In standard stochastic gradient descent, adding an L₂ penalty $\tfrac{\lambda'}{2}\|\theta\|_2^2$ to the loss is mathematically equivalent to multiplying the parameters by $(1-\lambda)$ at every step, with $\lambda' = \lambda/\alpha$ for learning rate $\alpha$ . Most deep-learning libraries exploit this equivalence and implement "weight decay" by simply adding $\lambda \theta$ to the gradient. The authors point out that this equivalence breaks down as soon as the optimizer rescales gradients adaptively, as in AdaGrad, RMSProp, Adam, or AMSGrad: the regularizer's gradient is then divided by the same per-parameter denominator as the loss gradient, so weights with historically large updates are regularized less than they would be under genuine weight decay.

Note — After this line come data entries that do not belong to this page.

(** [render()], from the loaded frame to the coloured grid.  [frame] is the
    loaded frame after the column assignments, which are done in place.
    Nothing is built when the frame is empty. *)
Definition render (metrics : list Row) : option Rendered :=
  match metrics with
  | [] => None
  | _ :: _ =>
      let metrics := map assign_tenor metrics in
      let latest := latest_metrics metrics in
      match latest with
      | [] => None
      | _ :: _ =>
          let g := build_grid latest in
          let q75 := quantile (75 # 100) (map depth g) in
          let q25 := quantile (25 # 100) (map depth g) in
          let ms := median (present (map g_spread g)) in
          Some {| frame := metrics;
                  grid := g;
                  p25 := q25;
                  p75 := q75;
                  median_spread := ms;
                  colours := map (colour q25 q75 ms) g |}
      end
  end.



Definition isin_of (x : Row) : string := isin (metric x).

End Heatmap.

(** ** The wording of the specification, for comparison *)

Module SpecWording.

Import Heatmap.

(** The tenor partition as the specification words it, in days:
    [0,365), [366,1095), [1096,1825), [1826,3650), [3650,inf). *)
Definition spec_tenor_bucket (d : Z) : option string :=
  if ((0 <=? d) && (d <? 365))%Z then Some "0-1y"%string
  else if ((366 <=? d) && (d <? 1095))%Z then Some "1-3y"%string
  else if ((1096 <=? d) && (d <? 1825))%Z then Some "3-5y"%string
  else if ((1826 <=? d) && (d <? 3650))%Z then Some "5-10y"%string
  else if (3650 <=? d)%Z then Some "10y+"%string
  else None.

(** "The vwap of the most recent contributor": the vwap of the row of the
    cell with the greatest trade timestamp (the later row among equals). *)
Fixpoint most_recent (ms : list Row) : option Row :=
  match ms with
  | [] => None
  | x :: t =>
      match most_recent t with
      | Some y =>
          if (trade_ts (metric y) <? trade_ts (metric x))%Z
          then Some x else Some y
      | None => Some x
      end
  end.

Definition spec_cell_vwap (ms : list Row) : option Q :=
  option_map (fun x => vwap (metric x)) (most_recent ms).


End SpecWording.

(** ** Sample inputs *)

Module Samples.

Import Metrics.

Definition minute : Z := 60 * ns_per_second.

(** Six trades of one instrument, one minute apart, at a constant price of
    100.0 and a constant quantity of 1,000,000. *)
Definition six_trades (x r : string) (mat t0 : Z) (b sl : string)
  : list TradeEvent :=
  map (fun k =>
         {| isin := x; rating := r; maturity_date := mat;
            trade_ts := t0 + k * minute;
            qty_cr := 1000000; price := 100;
            buyer_cp := b; seller_cp := sl |})
      [0; 1; 2; 3; 4; 5]%Z.

Definition trade (x : string) (k : nat) (q p : Q) : TradeEvent :=
  {| isin := x; rating := "AAA"; maturity_date := 0;
     trade_ts := Z.of_nat k * minute;
     qty_cr := q; price := p; buyer_cp := "CP1"; seller_cp := "CP26" |}.

(** Fifteen trades of "X" with growing quantities. *)
Definition fifteen_trades : list TradeEvent :=
  map (fun k => trade "X" k (inject_Z (Z.of_nat (S k)) * 1000000) 100)
      (seq 0 15).

(** Fifteen trades of "X", every one of quantity zero. *)
Definition zero_volume_trades : list TradeEvent :=
  map (fun k => trade "X" k 0 100) (seq 0 15).

(** Six trades of "X" followed by three trades of "Y". *)
Definition mixed_trades : list TradeEvent :=
  map (fun k => trade "X" k 1000000 100) (seq 0 6)
  ++ map (fun k => trade "Y" k 2000000 101) (seq 6 3).

(** A callee that raises on the trades of "Y". *)
Definition faulty_compute (g : list TradeEvent) : result (list MetricRecord) :=
  if existsb (fun t => String.eqb (isin t) "Y") g
  then Raise (Exception "boom")
  else compute_depth_score g.

(** Six trades of "X" and six of "Y". *)
Definition two_instruments : list TradeEvent :=
  map (fun k => trade "X" k 1000000 100) (seq 0 6)
  ++ map (fun k => trade "Y" k 2000000 101) (seq 6 6).

End Samples.

Module HeatmapSamples.

Import Heatmap.

Definition metric_row (i : string) (ts : Z) (d sp v : Q) : Metric :=
  {| isin := i; trade_ts := ts; depth_score := d; spread := sp;
     time_since_last := 1; vwap := v; volume_15min := 10;
     price := 100; qty_cr := 10 |}.

(** A loaded row of rating "AAA" observed at time 0 whose maturity lies
    [d] whole days ahead. *)
Definition row_with_tenor (d : Z) : Row :=
  {| metric := metric_row "A" 0 50 1 100;
     rating := Some "AAA"%string;
     maturity_date := Some (d * ns_per_day)%Z;
     tenor_years := None;
     tenor_bucket := None |}.

Definition meta_row (i r : string) (days : Z) : Meta :=
  {| meta_isin := i; meta_rating := Some r;
     meta_maturity_date := Some (days * ns_per_day)%Z |}.

(** Two instruments of one cell: "A" traded last at time 200 with a vwap
    of 5, "B" traded last at time 100 with a vwap of 7. *)
Definition two_in_one_cell : list Row :=
  load_metrics
    [metric_row "A" 200 40 1 5; metric_row "B" 100 60 2 7]
    [meta_row "A" "AAA" 400; meta_row "B" "AAA" 400].
Lemma within_ret {A} (a : A) : within R (mret a).
Proof. by intros s. Qed.
Lemma within_fail {A} e : within R (fail e : M S A).
Proof. by intros s. Qed.
Lemma within_lift {A} (o : Outcome A) : within R (lift_outcome o).
Proof. by intros s. Qed.
Lemma within_gets {A} (f : S → A) : within R (gets f).
Proof. by intros s. Qed.
Lemma within_bind {A B} (m : M S A) (f : A → M S B) :
  within R m → (∀ a, within R (f a)) → within R (m ≫= f).
Proof.
  intros Hm Hf s. specialize (Hm s). unfold mbind, M_mbind, M_bind.
  destruct (m s) as [[a|e|w|c] s1]; simpl in *; [|done..].
  etrans; [exact Hm|apply Hf].
Qed.
Lemma within_try {A} (m : M S A) : within R m → within R (try m).
Proof. intros Hm s. specialize (Hm s). unfold try. by destruct (m s) as [[]]. Qed.
Lemma within_wrap {A} g (m : M S A) : within R m → within R (wrap_err g m).
Proof. intros Hm s. specialize (Hm s). unfold wrap_err. by destruct (m s) as [[]]. Qed.
Lemma within_mfor {A} (f : A → M S unit) l : (∀ x, within R (f x)) → within R (mfor f l).
Proof.
  intros Hf. induction l as [|x l IH]; simpl; [apply within_ret|].
  apply within_bind; [apply Hf|done].
Qed.
Lemma within_run {A} (m : M S A) s o s' : within R m → m s = (o, s') → R s s'.
Proof. intros Hm Hrun. specialize (Hm s). by rewrite Hrun in Hm. Qed.
End within.

(** *** What holds at the end of a run, whatever its outcome *)

Definition ends {S A} (m : M S A) (Q : S → Prop) (s : S) : Prop := Q (snd (m s)).

Section ends.
Context {S : Type}.
Implicit Types (Q : S → Prop) (s : S).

The paper's central proposal is to decouple the decay step from the adaptive update: instead of folding $\lambda \theta$ into the gradient, multiply $\theta$ by $(1-\eta_t \lambda)$ after the Adam update. The result is AdamW. Empirically, AdamW (i) makes the optimal weight-decay factor and the optimal learning rate roughly orthogonal, and (ii) lifts Adam's generalization on CIFAR-10, CIFAR-100, and ImageNet32×32 to be competitive with SGD with momentum, an outcome that previously required problem-specific switching between optimizers.

Key Contributions

A formal analysis showing that L₂ regularization and weight decay are equivalent for vanilla SGD only after a learning-rate-dependent reparameterization, and are not equivalent for any optimizer whose preconditioner $\mathbf{M}_t$ is not a scalar multiple of the identity.
AdamW and SGDW algorithms that decouple weight decay from the gradient-based update, parameterized by an explicit schedule multiplier $\eta_t$ .
A "scale-adjusted L₂" interpretation: for an idealized adaptive optimizer with a fixed diagonal preconditioner, decoupled weight decay is equivalent to penalizing $\sum_i s_i \theta_i^2$ , regularizing parameters with large historical gradients more strongly.
A demonstration that the optimal weight decay shrinks as the training budget grows, and a heuristic $\lambda_{\text{norm}} = \lambda \sqrt{B/(BT)}$ that normalizes $\lambda$ by the number of weight updates.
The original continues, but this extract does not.